Gelsinger had been tipped to become CEO one, especially during the time of Paul Otellini. But under Otellini who was Intel’s CEO between 2005 and 2013, Gelsinger left Intel for EMC in 2009. Otellini was mostly a sales and marketing gut through his career at Intel and famously the company decided to not help Apple develop a dedicated processor for the iPhone because it didn’t make business sense.
This was the decision that led Steve Jobs to bring chipset development in-house which culminated in the A-series of processors that has led to the new M1 processors which replaced Intel’s processors in Apple’s new Macs late last year. When Otellini retired in 2013, many believed that Gelsinger would return, but instead, logically so Otellini tapped his COO, Brian Krzanich as the CEO of the company. Unlike Otellini, Krzanich did have a technical background but for too long he was in charge of operations of the company. He did push the company in spaces and under him, Intel’s mobile strategy also faltered.

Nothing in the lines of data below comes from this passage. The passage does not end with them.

Lemma named_items pos l e d name len : items m fdt pos l e -> pos mod 4 = 0 -> 1 <= d <= pos -> pos <= struct_size m fdt + 3 ->
  0 <= len ->
  pick_named name len (next_node_loop F m fdt pos (Some d)) = pick_named name len (next_node_loop F m fdt e (Some d)).
Proof.
  pose proof (geometry _ _ Hg) as Hgeo. intros H. revert d.
  induction H as [off|off n l e Ht _ IH|off n l e Ht _ IH|off n sub e1 e2 l e Hb H1 IH1 He H2 IH2]; intros d Ha Hd Hp Hlen; [done|..].
  1,2: rewrite (loop_skip _ _ _ _ Ht) by auto; apply token_next in Ht; apply IH; lia.
  pose proof (token_next _ _ _ _ _ Hb) as Hb'. pose proof (token_next _ _ _ _ _ He) as He'.
  pose proof (items_bounds _ _ _ H1 ltac:(lia)).
  rewrite (loop_begin _ _ _ Hb), s32_small by (unfold int; pow2; lia). unfold pick_named at 1.
  cbn -[subnode_offset_loop]. rewrite (subnode_loop_eq _ _ _ _ _ Hb Ha) by lia.
  rewrite (proj2 (Z.eqb_neq (d + 1) 1)) by lia. cbn -[subnode_offset_loop].
  rewrite IH1 by lia. rewrite (loop_end _ _ _ He), s32_small by (unfold int; pow2; lia).
  rewrite (proj2 (Z.ltb_ge _ 0)) by lia. replace (d + 1 - 1) with d by lia. apply IH2; lia.
Qed.

(** The first of the named nodes that matches. *)
Fixpoint first_named (name : list Z) (names : list (Z * list Z)) : Z :=
  match names with
  | [] => - FDT_ERR_NOTFOUND
  | (o, s) :: names => if name_matches s name then o else first_named name names
  end.

Lemma named_siblings pos l e e2 name names : items m fdt pos l e -> token m fdt e FDT_END_NODE e2 ->
  pos mod 4 = 0 -> 0 < pos <= struct_size m fdt + 3 -> 16 <= fdt_version m fdt -> fdt_totalsize m fdt < INT_MAX ->
  nodes_of l = names.*1 -> Forall (fun '(o, s) => cstr m (fdt_offset_ptr_ m fdt o + 4) s) names ->
  pick_named name (Z.of_nat (length name)) (next_node_loop F m fdt pos (Some 0)) = Some (first_named name names).
Proof.
  pose proof (geometry _ _ Hg) as Hgeo. intros H He2. revert names.
  induction H as [off|off n l e Ht _ IH|off n l e Ht _ IH|off n sub e1 e3 l e Hb H1 _ He H2 IH2];
    intros names Ha Hp Hv HT Hn Hnames; cbn [nodes_of] in Hn.
  - destruct names; [|done]. rewrite (loop_end _ _ _ He2). change (s32 (0 - 1)) with (-1).
    cbn. by rewrite andb_false_r.
  - rewrite (loop_skip _ _ _ _ Ht) by auto; apply token_next in Ht; apply IH; try done; lia.
  - rewrite (loop_skip _ _ _ _ Ht) by auto; apply token_next in Ht; apply IH; try done; lia.
  - destruct names as [|[o s] names]; [done|]. cbn in Hn. simplify_eq. apply Forall_cons in Hnames as [Hs Hnames].
    pose proof (token_next _ _ _ _ _ Hb) as Hb'. pose proof (token_next _ _ _ _ _ He) as He'.
    pose proof (items_bounds _ _ _ H1 ltac:(lia)).
    rewrite (loop_begin _ _ _ Hb). change (s32 (0 + 1)) with 1. unfold pick_named at 1. cbn -[subnode_offset_loop].
    rewrite (subnode_loop_eq _ _ _ _ _ Hb Ha) by lia. cbn -[subnode_offset_loop].
    rewrite (nodename_eq_ok _ _ _ _ Hb Ha Hv HT Hs). cbn -[subnode_offset_loop]. destruct (name_matches s name); [done|].
    rewrite (named_items _ _ _ _ _ _ H1) by lia. rewrite (loop_end _ _ _ He). change (s32 (1 - 1)) with 0. cbv iota.
    apply IH2; try done; lia.
Qed.

Lemma subnode_offset_ok off sub e name names : node_at m fdt off sub e -> off mod 4 = 0 ->
  16 <= fdt_version m fdt -> fdt_totalsize m fdt < INT_MAX -> Z.of_nat (length name) < 2 ^ 31 ->
  nodes_of sub = names.*1 -> Forall (fun '(o, s) => cstr m (fdt_offset_ptr_ m fdt o + 4) s) names ->
  fdt_subnode_offset m fdt off name = Some (first_named name names).
Proof.
  intros (n & Ht & Hi & e2 & He) Ha Hv HT Hlen Hn Hnames. pose proof (geometry _ _ Hg). pose proof (token_next _ _ _ _ _ Ht) as Hb.
  unfold fdt_subnode_offset, fdt_subnode_offset_namelen, strlen. rewrite s32_small by (unfold int; pow2; lia).
  rewrite probe_good, (proj2 (Z.ltb_lt _ INT_MAX)), (proj2 (Z.ltb_ge (fdt_totalsize m fdt) 0)) by (done || lia). fold F.
  rewrite (subnode_loop_eq _ _ _ _ _ Ht Ha) by lia. cbn -[subnode_offset_loop].
  apply (named_siblings _ _ _ e2 _ _ Hi); try done; lia.
Qed.

(** ** Properties *)

Lemma nextprop_total pos : int pos -> exists r, nextprop_ F m fdt pos = Some r.
Proof.
  intros Hp. destruct (run_nextprop m m fdt Hg Hsame F pos Hp (fuelled_start m fdt Hg pos)) as (r & ? & _). eauto.
Qed.

Lemma nextprop_items pos l e e2 : items m fdt pos l e -> token m fdt e FDT_END_NODE e2 ->
  nextprop_ F m fdt pos = Some (head_or_notfound (props_of l)).
Proof.
  intros H He2. induction H as [off|off n l e Ht _ IH|off n l e Ht _ _|off n sub e1 e3 l e Hb _ _ _ _ _].
  - rewrite fuel_S. cbn [nextprop_]. by rewrite (next_tag_token _ _ _ He2).
  - destruct (nextprop_total off) as [r Hr]; [by apply (token_int m fdt Hg) in Ht as []|]. rewrite Hr.
    rewrite <- IH by done. rewrite fuel_S in Hr. cbn [nextprop_] in Hr. rewrite (next_tag_token _ _ _ Ht) in Hr. cbn in Hr.
    symmetry. eapply nextprop_mono; [|exact Hr]. rewrite fuel_S. lia.
  - rewrite fuel_S. cbn [nextprop_]. by rewrite (next_tag_token _ _ _ Ht).
  - rewrite fuel_S. cbn [nextprop_]. by rewrite (next_tag_token _ _ _ Hb).
Qed.

(** The name of the property at [off] is the string [s] of the strings block. *)
Definition prop_named (off : Z) (s : list Z) : Prop :=
  let nameoff := fdt32_ld_ m (prop_nameoff (fdt_offset_ptr_ m fdt off)) in
  nameoff + Z.of_nat (length s) < fdt_size_dt_strings m fdt
  /\ cstr m (fdt + fdt_off_dt_strings m fdt + nameoff) s.

Lemma get_string_ok so s : 0 <= fdt -> fdt_totalsize m fdt < INT_MAX -> 0 <= so ->
  so + Z.of_nat (length s) < fdt_size_dt_strings m fdt -> cstr m (fdt + fdt_off_dt_strings m fdt + so) s ->
  fdt_get_string m fdt so = (Some (fdt + fdt_off_dt_strings m fdt + so), Z.of_nat (length s)).
Proof.
  intros Hf HT Hso Hlen Hs. pose proof (geometry _ _ Hg). pose proof (gh_strings_end _ _ Hg). pose proof (gh_strings _ _ Hg).
  pose proof (header_size_bounds _ _ (gh_version _ _ Hg)). unfold fdt_get_string.
  rewrite probe_good, (gh_magic _ _ Hg), Z.eqb_refl, (proj2 (Z.ltb_lt _ INT_MAX)) by done.
  rewrite (proj2 (Z.ltb_ge _ 0)) by lia. cbv zeta. rewrite !(uw_small 32) by lia.
  rewrite (proj2 (Z.leb_gt (fdt_totalsize m fdt) _)), (proj2 (Z.ltb_ge so 0)), (proj2 (Z.leb_gt (fdt_size_dt_strings m fdt) so)) by lia.
  replace (fdt + (so + fdt_off_dt_strings m fdt)) with (fdt + fdt_off_dt_strings m fdt + so) by lia.
  set (p := fdt + fdt_off_dt_strings m fdt + so) in *.
  assert (Hgo : forall n, Z.of_nat (length s) < n -> memchr m p 0 n = p + Z.of_nat (length s)).
  { intros n Hn. unfold memchr. destruct (memchr_loop_ok (Z.to_nat n) m p (u8 0)) as [[_ Hno]|(Hr & Hz & Hx)].
    - exfalso. apply (Hno (p + Z.of_nat (length s))); [lia|]. by apply cstr_end.
    - destruct (Z.lt_trichotomy (memchr_loop (Z.to_nat n) m p (u8 0)) (p + Z.of_nat (length s))) as [Hlt|[?|Hgt]]; [|done|].
      + exfalso. destruct (lookup_lt_is_Some_2 s (Z.to_nat (memchr_loop (Z.to_nat n) m p (u8 0) - p))) as [c Hc]; [lia|].
        destruct (cstr_lookup _ _ _ _ _ Hs Hc) as [Hv Hv0]. rewrite Z2Nat.id in Hv by lia.
        replace (p + (_ - p)) with (memchr_loop (Z.to_nat n) m p (u8 0)) in Hv by lia. rewrite Hz in Hv. by apply Hv0.
      + exfalso. apply (Hx (p + Z.of_nat (length s))); [lia|]. by apply cstr_end. }
  destruct (17 <=? _); [destruct (_ <? _) eqn:E; zb|]; rewrite Hgo, (proj2 (Z.eqb_neq (p + _) 0)) by lia; f_equal; lia.
Qed.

Now that Gelsinger is back and at the top, there is hope for the embattled chipset giant.
Challenges remain afoot
Intel has several challenges when Gelsinger jumps in. One of the biggest problems for Intel has been the loss of ascendency of its fabled manufacturing process. Numerous delays and yield problems with Intel’s new manufacturing processes in the last decade meant that chipset from fabless chip companies like Qualcomm, AMD, Apple, and MediaTek have become very popular. In 2021 Intel intends to release a 7nm chip while ARM-based designs are already on the 5nm node and are expected to hit 3nm in 2022. Fixing foundries is not a straightforward thing and it will take time and it will be painful. The other issue is the relevance of the x86 architecture which is now starting to lose its performance advantage thanks to Intel’s failings with manufacturing.
Performance per watt was never the strong suit of x86 and as mobile has scaled since the unveiling of the first iPhone. In the age of AI, neural processing units or AI processors and GPUs become more important which hasn’t been the strength of Intel. Intel hired iconic graphics expert Raja Koduri to lead its GPU and the Xe processor is the first fruit of this endeavor. It is looking promising.
But Intel has some mighty competition coming from Nvidia which has positioned itself as the foremost graphics company. Nvidia’s recent acquisition of ARM from SoftBank gives it stewardship of the leading computing instruction set for mobile which is now scaling to PCs and Datacenters. The fastest supercomputer in the world is no-more on x86 but ARM.
Nvidia is so mighty that it has outplaced Intel as the most valuable semiconductor company on the planet. It is not only Nvidia but also AMD which used Intel’s own instruction set and off late under CEO Lisa Su has developed the Ryzen line of processors which are out doing Intel on its turf while being cheaper.
More so, as everyone moves towards purpose-built processors, even for data centers — like the ARM-based Amazon Graviton or Ampere’s new chips, the x86 architecture is riddled with challenges, combined with Intel’s manufacturing woes. Gelsinger will have his hands full. But if anyone can do this, then it is the man who authored a book called Programming the 80386. It is important to note that Gelsinger was noted multiple times as the best CEO in the US in the last decade by Glassdoor which means he was often judged by employees.